→ **INFORMATION SUPPLIED**

====

(* ===== verification/XentraceClaims.v ===== *)
(** * From the ring to the scanner (theorems about Xentrace.v)

    One visit to a buffer, the way of a view change from the guest's VMFUNC to
    the run of the scanner, the fault at the end of the data area, the last
    passes after a signal, and the memory buffer. *)

From S2P Require Import Prelude Monad Trace TraceProofs P2m P2mProofs Altp2m Altp2mProofs Altp2mClaims.
From S2P Require Import Perception PerceptionProofs Xentrace XentraceProofs.

#[local] Opaque cpu_change_record.

(** Lifting a run of the loop body into the weakest precondition. *)
Lemma wp_intro {S A} (m : M S A) (Q : A -> S -> Prop) s a s' :
  m s = Some (a, s') -> Q a s' -> wp m Q s.
Proof. unfold wp. by intros ->. Qed.

(** What a pass writes for one buffer. *)
Definition window_image (st : tstate) (i buf : Z) : list Z :=
  if used st buf =? 0 then []
  else cpu_change_record i (used st buf) ++ bytes_of (unread st i buf).

(** The two bytes the scanner gets lie inside the mapping. *)
Definition readable (st : tstate) (buf : Z) : Prop :=
  used st buf = 0 \/ buf_cons st buf mod data_size st + 8 < data_size st.

Section Passes.
Context (sys_write : nat -> Z -> Z) (statvfs : nat -> option Z) (online : list Z).
Hypothesis write_ok : forall k n, sys_write k n = n.
Context (num : nat) (bufs : Z -> Z).

Let idle : nat -> tstate -> tstate := fun _ st => st.

(** All buffers are well formed, and no two share a frame. *)
Record buffers_ok (st : tstate) : Prop := {
  bo_wf : forall i, 0 <= i < Z.of_nat num -> tb_wf st i (bufs i);
  bo_read : forall i, 0 <= i < Z.of_nat num -> readable st (bufs i);
  bo_sep : separate st num
}.

(** After [n] buffers of a pass that started in [s]. *)
Record pass_inv (s : xt) (n : nat) (s' : xt) : Prop := {
  pi_opts : opts s' = opts s;
  pi_int : interrupted s' = interrupted s;
  pi_mem : exists m, hyp s' = (hyp s) <| mem := m |>;
  pi_out : output s' = output s ++
    flat_map (fun i => window_image (hyp s) i (bufs i)) (take n (iota num));
  pi_done : forall i, 0 <= i < Z.of_nat n -> tb_wf (hyp s') i (bufs i) /\ unread (hyp s') i (bufs i) = []
                      /\ used (hyp s') (bufs i) = 0;
  pi_todo : forall i, Z.of_nat n <= i < Z.of_nat num ->
    tb_wf (hyp s') i (bufs i) /\ unread (hyp s') i (bufs i) = unread (hyp s) i (bufs i) /\
    used (hyp s') (bufs i) = used (hyp s) (bufs i) /\
    buf_cons (hyp s') (bufs i) = buf_cons (hyp s) (bufs i)
}.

====

→ **WHAT THE TASK ASKS**
Scan the material for "Require" and copy the lines that hold it.

→ **WRITTEN REPLY**
From S2P Require Import Prelude Monad Trace TraceProofs P2m P2mProofs Altp2m Altp2mProofs Altp2mClaims.
From S2P Require Import Perception PerceptionProofs Xentrace XentraceProofs.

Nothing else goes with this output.